In most watches, this would just be a matter of adding a gear, or assembling the mechanism differently. But what, Breguet asks, what do you do for someone who travels from the northern hemisphere to the southern, or vice versa?
Well, for that world traveler, who only wants to bring one watch with them, Breguet has an answer: a moon phase mechanism with counterrotating wheels, two heart cams, and a selection mechanism to engage one or the other.
This is an interesting patent in that it may do fewer new things than any other modern patent we've featured here. It's basically two moon phases, with a selector between them. The heart cams allow the selection lever to engage one wheel or the other.
Like many of the patents here, this one is unlikely to see manufacture. It's not a really meaningful improvement on the existing mechanisms, and has incredibly limited real world use.
Here's the thing with moon phase complications: they're popular, they're mechanically simple, and they're very bad at accurately displaying anything other than full and crescent moons.
The way most work is to have a semicircular opening with a smaller semicircle, or occulation disk on either end of the semicircle. As the moon emerges over left side, it starts as a tight crescent, and slowly grows to a full moon, before waxing. But the middle areas between the full moon and crescents are poor representations of the moon. If you check your moon phase at a half moon, it will look like a moon cookie with a bite taken out of it more than a half moon.
Enter Audemars. Their stated goal with this patent was to create a complication that did not add substantially to the complexity of the movement, while providing a more accurate representation of the moon at any given phase. What they've come up with is a really clever mechanism that was patented in the United States on July 30, 2013.
They maintain a few staples of more common moon phase complications. As shown in the patent, it keeps the semicircular opening for the complication, a moon disk with two moons opposed at 180 degrees from one another, and the traditional rotation rate of 29.5 days per half-turn. That is where the similarities end.

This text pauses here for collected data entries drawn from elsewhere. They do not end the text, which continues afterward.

(* ===== verification/BitUtils.v ===== *)
(** Bit manipulation and integer arithmetic helpers: [core/utils/bit_utils.hpp] (Module [Bit])
    and [core/utils/math_utils.hpp] (Module [Math]).  A template parameter [T] that is an unsigned
    integer type is its width [w] in bits, a value of it an integer [x] with [is_word w x]. *)
From S2P Require Import Prelude.

Module Bit.

(** [bits_required<T>()] and [bits_required<T>(n)] *)
Definition bits_required (w : Z) : Z := w.
Definition bits_required_n (w n : Z) : Z := wrap 64 (bits_required w * n).

Definition set_bit (w value bit : Z) : Z := Z.lor value (1 <<[w] bit).
Definition unset_bit (w value bit : Z) : Z := Z.land value (~[w] (1 <<[w] bit)).
Definition set_bit_to (w value bit : Z) (set : bool) : Z :=
  if set then set_bit w value bit else unset_bit w value bit.
Definition unset_bit_if (w value bit : Z) (unset : bool) : Z :=
  if unset then unset_bit w value bit else value.
Definition check_bit (w value bit : Z) : bool := negb (Z.land value (1 <<[w] bit) =? 0).

Definition rol (w offset value : Z) : Z := Z.lor (value <<[w] offset) (Z.shiftr value (w - offset)).
Definition ror (w offset value : Z) : Z := Z.lor (Z.shiftr value offset) (value <<[w] (w - offset)).

(** [(v >> (w-1)) ^ (uintw_t(v) << 1)] on a signed [v]; the arithmetic shift's result is converted
    to the unsigned type by the exclusive or. *)
Definition zig_zag_encode (w v : Z) : Z :=
  Z.lxor (wrap w (Z.shiftr v (w - 1))) (wrap w v <<[w] 1).
(** [(v >> 1) ^ -(v & 1)] on an unsigned [v], converted to the signed type. *)
Definition zig_zag_decode (w v : Z) : Z :=
  to_signed w (Z.lxor (Z.shiftr v 1) (wrap w (- Z.land v 1))).

Definition zig_zag_encode32 : Z -> Z := zig_zag_encode 32.
Definition zig_zag_decode32 : Z -> Z := zig_zag_decode 32.
Definition zig_zag_encode64 : Z -> Z := zig_zag_encode 64.
Definition zig_zag_decode64 : Z -> Z := zig_zag_decode 64.

(** [enum_bitwise_traits<T>] on the underlying values. *)
Definition enum_bitwise_or (lhs rhs : Z) : Z := Z.lor lhs rhs.
Definition enum_bitwise_xor (lhs rhs : Z) : Z := Z.lxor lhs rhs.
Definition enum_bitwise_and (lhs rhs : Z) : Z := Z.land lhs rhs.
Definition enum_bitwise_not (w v : Z) : Z := ~[w] v.

Lemma shl1 w i : 0 <= i < w -> 1 <<[w] i = 2 ^ i.
Proof.
  intros. rewrite Z.shiftl_1_l. apply wrap_small. split; [apply Z.pow_nonneg; lia|].
  apply Z.pow_lt_mono_r; lia.
Qed.

Lemma check_bit_testbit w x i : 0 <= i < w -> check_bit w x i = Z.testbit x i.
Proof.
  intros Hi. unfold check_bit. rewrite shl1 by done.
  destruct (Z.testbit x i) eqn:E.
  - destruct (Z.eqb_spec (Z.land x (2 ^ i)) 0) as [H|]; [|done].
    apply (f_equal (fun z => Z.testbit z i)) in H.
    rewrite Z.land_spec, E, Z.pow2_bits_true, Z.bits_0 in H by lia. done.
  - destruct (Z.eqb_spec (Z.land x (2 ^ i)) 0) as [|H]; [done|].
    exfalso. apply H. bitwise; subst; by rewrite E.
Qed.

Lemma set_bit_testbit w x i j : 0 <= i < w -> 0 <= j ->
  Z.testbit (set_bit w x i) j = (j =? i) || Z.testbit x j.
Proof. intros. unfold set_bit. rewrite shl1 by done. autorewrite with bits. apply orb_comm. Qed.

Lemma unset_bit_testbit w x i j : 0 <= i < w -> 0 <= j -> is_word w x ->
  Z.testbit (unset_bit w x i) j = negb (j =? i) && Z.testbit x j.
Proof.
  intros. unfold unset_bit. rewrite shl1 by done. autorewrite with bits.
  destruct (Z.ltb_spec j w); [apply andb_comm|].
  rewrite (testbit_high w x j) by (done || lia). lia.
Qed.

Lemma set_bit_word w x i : 0 <= i < w -> is_word w x -> is_word w (set_bit w x i).
Proof.
  intros Hi Hx. rewrite <-(wrap_small w x Hx). unfold set_bit.
  assert (Z.lor (wrap w x) (1 <<[w] i) = wrap w (Z.lor x (1 <<[w] i))) as ->.
  { bitwise. }
  apply wrap_range. lia.
Qed.

Lemma unset_bit_word w x i : 0 <= i < w -> is_word w x -> is_word w (unset_bit w x i).
Proof.
  intros Hi Hx. unfold unset_bit.
  assert (Z.land x (~[w] (1 <<[w] i)) = wrap w (Z.land x (~[w] (1 <<[w] i)))) as ->.
  { symmetry. apply wrap_small. rewrite <-(wrap_small w x Hx).
    assert (Z.land (wrap w x) (~[w] (1 <<[w] i)) = wrap w (Z.land x (Z.lnot (1 <<[w] i)))) as ->.
    { bitwise. }
    apply wrap_range. lia. }
  apply wrap_range. lia.
Qed.

(** Left rotation composed with right rotation by the same offset. *)
Lemma rol_testbit w k x i : 0 <= k <= w -> is_word w x -> 0 <= i < w ->
  Z.testbit (rol w k x) i = Z.testbit x (if i <? k then i - k + w else i - k).
Proof.
  intros Hk Hx Hi. unfold rol. autorewrite with bits.
  destruct (Z.ltb_spec i w); [|lia]. destruct (Z.ltb_spec i k); simpl.
  - rewrite (Z.testbit_neg_r x (i - k)) by lia. simpl. f_equal. lia.
  - rewrite (testbit_high w x (i + (w - k))) by (done || lia). apply orb_false_r.
Qed.
(** ** Properties *)

(** C30: the encoding of numbers preserves their order: encoded integers of one type and shift compare
    byte by byte as the integers without their [shift] low bits, and encoded floating-point numbers in
    the order of floating-point numbers. *)
Theorem encode_preserves_order (big : bool) (t : encode_type) :
  (forall a b shift, is_int (type_bits t) a -> is_int (type_bits t) b -> 0 <= shift < type_bits t ->
     lex_compare (encode big t (wrap (type_bits t) a) shift) (encode big t (wrap (type_bits t) b) shift)
     = (Z.shiftr a shift ?= Z.shiftr b shift)) /\
  (forall p q, is_word (type_bits t) p -> is_word (type_bits t) q ->
     lex_compare (encode big t (wrap (type_bits t) (ftoi (type_bits t) p)) 0)
                 (encode big t (wrap (type_bits t) (ftoi (type_bits t) q)) 0)
     = float_compare (type_bits t) p q).
Proof.
  assert (1 <= type_bits t) by by destruct t. split; [intros; by apply encode_order|].
  assert (forall p, is_word (type_bits t) p -> is_int (type_bits t) (ftoi (type_bits t) p)) as Hi.
  { intros p Hp. unfold ftoi. apply make_sortable_int; [done|]. by apply to_signed_range. }
  intros p q Hp Hq. rewrite encode_order by (auto; lia). rewrite !Z.shiftr_0_r. by apply ftoi_order.
Qed.

(** C40: Decoding an encoded value gives it with the bits below [shift] cleared; with no shift it is a
    round trip, and so is the passage from floating-point patterns to sortable integers. *)
Theorem decode_encode (big : bool) (t : encode_type) (value shift : Z) (r : list Z)
    (Hv : is_word (type_bits t) value) (Hs : 0 <= shift < type_bits t) :
  decode big t (encode big t value shift ++ r) = Some (Z.shiftl (Z.shiftr value shift) shift) /\
  decode big t (encode big t value 0 ++ r) = Some value /\
  itof (type_bits t) (ftoi (type_bits t) value) = value /\
  Z.of_nat (length (encode big t value shift)) = 1 + encoded_size (type_bits t) shift.
Proof.
  split_and!.
  - by apply decode_encode_masked.
  - rewrite decode_encode_masked by (done || lia). by rewrite Z.shiftr_0_r, Z.shiftl_0_r.
  - apply itof_ftoi; [by destruct t|done].
  - pose proof (encoded_size_range t shift Hs). rewrite encode_eq by done.
    cbn [length]. rewrite length_take, length_rev, length_le_bytes. lia.
Qed.
(* ===== verification/Streams.v ===== *)
(** Byte streams: the interfaces [data_output] and [data_input] of [core/store/data_output.hpp] and
    [core/store/data_input.hpp], and their buffered implementations in [data_output.cpp] and
    [data_input.cpp] (Modules [BufferedOutput] and [BufferedInput]).

    Sizes and offsets index objects in memory or in a file and are natural numbers. *)
From S2P Require Import Prelude BitUtils BytesIO.

(** ** [data_output] *)

(** The two pure virtual functions. *)
Class DataOutput (S : Type) := {
  write_byte : Z -> S -> S;
  write_bytes : list Z -> S -> S
}.

(** What an output promises: under an invariant, the bytes written so far only grow by what is
    written. *)
Class DataOutputSpec (S : Type) `{DataOutput S} := {
  out_ok : S -> Prop;
  written : S -> list Z;
  write_byte_spec b s : out_ok s -> out_ok (write_byte b s) /\ written (write_byte b s) = written s ++ [b];
  write_bytes_spec bs s : out_ok s -> out_ok (write_bytes bs s) /\ written (write_bytes bs s) = written s ++ bs
}.

Section data_output.
Context {S : Type} `{DataOutput S}.

(** Writing through the stream as an output iterator: [*out = b; ++out], byte by byte. *)
Definition out_iter (bs : list Z) (s : S) : S := foldl (fun s b => write_byte b s) s bs.

Definition write_short (i : Z) (s : S) : S := out_iter (Fixed.write16 (wrap 16 i)) s.
Definition write_int (i : Z) (s : S) : S := out_iter (Fixed.write32 (wrap 32 i)) s.
Definition write_long (i : Z) (s : S) : S := out_iter (Fixed.write64 (wrap 64 i)) s.
Definition write_vint (i : Z) (s : S) : S := out_iter (VInt.vwrite32 i) s.
Definition write_vlong (i : Z) (s : S) : S := out_iter (VInt.vwrite64 i) s.
End data_output.

(** [output_buf], a [std::streambuf] over an output *)
Definition output_buf_xsputn {S} `{DataOutput S} (c : list Z) (s : S) : nat * S :=
  (length c, write_bytes c s).
Definition output_buf_overflow {S} `{DataOutput S} (c : Z) (s : S) : Z * S :=
  (c, write_byte (to_byte c) s).

(** ** [data_input] *)

Class DataInput (S : Type) := {
  read_byte : S -> option (Z * S);
  read_bytes : nat -> S -> list Z * S
}.

#[global] Instance data_input_iterator {S} `{DataInput S} : InputIterator S := read_byte.
(** The overridden readers *)
Definition mi_from_buffer {A} (f : list Z -> option (A * list Z)) (s : memory_index_input) : option (A * memory_index_input) :=
  n ← mi_remain s;
  bs ← bytes_at (Z.to_nat n) (mi_begin s) (mi_file s);
  '(v, rest) ← f bs;
  p ← ptr_add (Z.of_nat (length bs - length rest)) (mi_begin s);
  Some (v, mi_set_begin p s).
Definition mi_read {A} (size : Z) (slow : memory_index_input -> option (A * memory_index_input))
    (fast : list Z -> option (A * list Z)) (s : memory_index_input) : option (A * memory_index_input) :=
  n ← mi_remain s;
  if n <? size then slow s else mi_from_buffer fast s.
Definition mi_read_short (s : memory_index_input) : option (Z * memory_index_input) :=
  mi_read 2 read_short (fun bs => '(v, r) ← Fixed.read16_ptr bs; Some (to_signed 16 v, r)) s.
Definition mi_read_int (big : bool) (s : memory_index_input) : option (Z * memory_index_input) :=
  mi_read 4 read_int (fun bs => '(v, r) ← Fixed.read32_ptr big bs; Some (to_signed 32 v, r)) s.
Definition mi_read_long (big : bool) (s : memory_index_input) : option (Z * memory_index_input) :=
  mi_read 8 read_long (fun bs => '(v, r) ← Fixed.read64_ptr big bs; Some (to_signed 64 v, r)) s.
Definition mi_read_vint (s : memory_index_input) : option (Z * memory_index_input) :=
  mi_read (Z.of_nat (VInt.const_max_vsize 32)) read_vint VInt.vread32 s.
Definition mi_read_vlong (s : memory_index_input) : option (Z * memory_index_input) :=
  mi_read (Z.of_nat (VInt.const_max_vsize 64)) read_vlong VInt.vread64 s.

(** ** The buckets *)

(** Where bucket [i] starts and what it holds. *)
Definition boff (i : Z) : Z := if i <? 15 then 2 ^ 8 * (2 ^ i - 1) else 2 ^ 8 * (2 ^ 15 - 1) + (i - 15) * 2 ^ 23.
Definition bsize (i : Z) : Z := if i <? 15 then 2 ^ 8 * 2 ^ i else 2 ^ 23.

Lemma boff_succ i : 0 <= i -> boff (i + 1) = boff i + bsize i.
Proof.
  intros Hi. unfold boff, bsize. destruct (Z.ltb_spec i 15), (Z.ltb_spec (i + 1) 15); try lia.
  - rewrite Z.pow_add_r by lia. lia.
  - by replace i with 14 by lia.
Qed.

Lemma bsize_pos i : 0 <= i -> 0 < bsize i.
Proof. intros Hi. unfold bsize. destruct (_ <? _); [|done]. pose proof (pow2_pos i Hi). lia. Qed.

Lemma boff_le i j : 0 <= i <= j -> boff i <= boff j.
Proof.
  intros [Hi Hj]. replace j with (i + Z.of_nat (Z.to_nat (j - i))) by lia.
  induction (Z.to_nat (j - i)) as [|n IH]; [by rewrite Z.add_0_r|].
  replace (i + Z.of_nat (S n)) with (i + Z.of_nat n + 1) by lia. rewrite boff_succ by lia.
  pose proof (bsize_pos (i + Z.of_nat n)). lia.
Qed.

Lemma boff_nonneg i : 0 <= i -> 0 <= boff i.
Proof. intros Hi. apply (boff_le 0). lia. Qed.

Lemma boff_lt i j : 0 <= i < j -> boff i + bsize i <= boff j.
Proof. intros Hi. rewrite <-boff_succ by lia. apply boff_le. lia. Qed.

Lemma bucket_spec i : 0 <= i < NumBuckets -> bucket i = mkBucket (boff i) (bsize i).
Proof.
  unfold NumBuckets. intros Hi. 
  assert (forallb (fun n => let i := Z.of_nat n in (bk_offset (bucket i) =? boff i) && (bk_size (bucket i) =? bsize i)) (seq 0 16) = true)
    as H by (vm_compute; reflexivity).
  rewrite forallb_forall in H. specialize (H (Z.to_nat i)). cbv zeta in H. rewrite Z2Nat.id in H by lia.
  apply andb_true_iff in H as [H1 H2]; [|apply in_seq; lia].
  destruct (bucket i) as [o n]. cbn in H1, H2. f_equal; lia.
Qed.

(** [buffer_offset] is the bucket of a position. *)
Lemma buffer_offset_spec p i : 0 <= i -> boff i <= p < boff i + bsize i -> buffer_offset p = i.
Proof.
  intros Hi Hp. unfold buffer_offset. change (bk_offset kLast) with (boff 15). change (bk_size kLast) with (2 ^ 23).
  change (NumBuckets - 1) with 15. pose proof (boff_nonneg i Hi). destruct (Z.ltb_spec p (boff 15)) as [Hlt|Hge].
  - destruct (Z.lt_ge_cases i 15) as [Hi15|?]; [|pose proof (boff_le 15 i); lia].
    unfold boff, bsize in Hp. destruct (Z.ltb_spec i 15); [|lia]. unfold ComputeBucketOffset, SkipBits.
    assert (p < 2 ^ 23) by (change (boff 15) with 8388352 in Hlt; lia).
    rewrite Z.shiftr_div_pow2 by lia. rewrite (wrap_small 64 (_ + 1)) by (unfold is_word; word_lia).
    assert (p / 2 ^ 8 + 1 > 0) by word_lia. assert (Z.log2 (p / 2 ^ 8 + 1) = i) as Hlog.
    { apply Z.log2_unique; [done|]. rewrite Z.pow_succ_r by done. generalize dependent (2 ^ i). intros q Hq. clear -Hq. word_lia. }
    unfold Math.countl_zero. destruct (p / 2 ^ 8 + 1) eqn:E; [lia| |lia]. rewrite Hlog.
    rewrite wrap_small by (unfold is_word; lia). lia.
  - destruct (Z.lt_ge_cases i 15) as [Hi15|Hi15]; [pose proof (boff_lt i 15); lia|].
    change (boff 15) with 8388352 in *. unfold boff, bsize in Hp. destruct (Z.ltb_spec i 15); [lia|].
    enough ((p - 8388352) / 2 ^ 23 = i - 15) by lia. symmetry. apply Z.div_unique with (p - 8388352 - (i - 15) * 2 ^ 23); lia.
Qed.

(** A position before bucket [n] is in one of the buckets before it. *)
Lemma bucket_below n p : 0 <= p < boff (Z.of_nat n) -> exists i, (i < n)%nat /\
  boff (Z.of_nat i) <= p < boff (Z.of_nat i) + bsize (Z.of_nat i).
Proof.
  induction n as [|n IH]; intros Hp; [change (boff (Z.of_nat 0)) with 0 in Hp; lia|].
  destruct (Z.lt_ge_cases p (boff (Z.of_nat n))) as [Hb|Hb]; [destruct IH as (i & ? & ?); [lia|]; exists i; lia|].
  exists n. rewrite Nat2Z.inj_succ in Hp. rewrite <-Z.add_1_r, boff_succ in Hp by lia. lia.
Qed.

Lemma bucket_exists p : 0 <= p -> exists i, boff (Z.of_nat i) <= p < boff (Z.of_nat i) + bsize (Z.of_nat i).
Proof.
  intros Hp. assert (forall n, Z.of_nat n <= boff (Z.of_nat n)) as Hge.
  { induction n as [|n IH]; [done|]. rewrite Nat2Z.inj_succ, <-Z.add_1_r, boff_succ by lia.
    pose proof (bsize_pos (Z.of_nat n)). lia. }
  pose proof (Hge (S (Z.to_nat p))). destruct (bucket_below (S (Z.to_nat p)) p) as (i & _ & H'); [lia|eauto].
Qed.

(** ** The file *)

Definition buffer_ok (i : Z) (b : buffer_t) : Prop :=
  bf_offset b = boff i /\ bf_size b = bsize i /\ Z.of_nat (length (bf_data b)) = bsize i.
Definition file_ok (f : memory_file) : Prop := forall i b, mf_buffers f !! i = Some b -> buffer_ok (Z.of_nat i) b.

Instead of having semicircular occulation disks, the patented complication has two rotatable occulation disks that look vaguely like those three winged boomerangs. The disks can be calibrated to provide more accurate occulation of the moon at particular parts of its orbit. As the moon disk rotates it engages gears that move the occulation disks, typically in one quick movement, like with a date change.
In the end, this is a very interesting, but very high end complication. It adds a lot of pieces to what is typically a simple and inexpensive addition to a watch. I would really love to see this make its way into a watch, either by AP or licensed by someone else.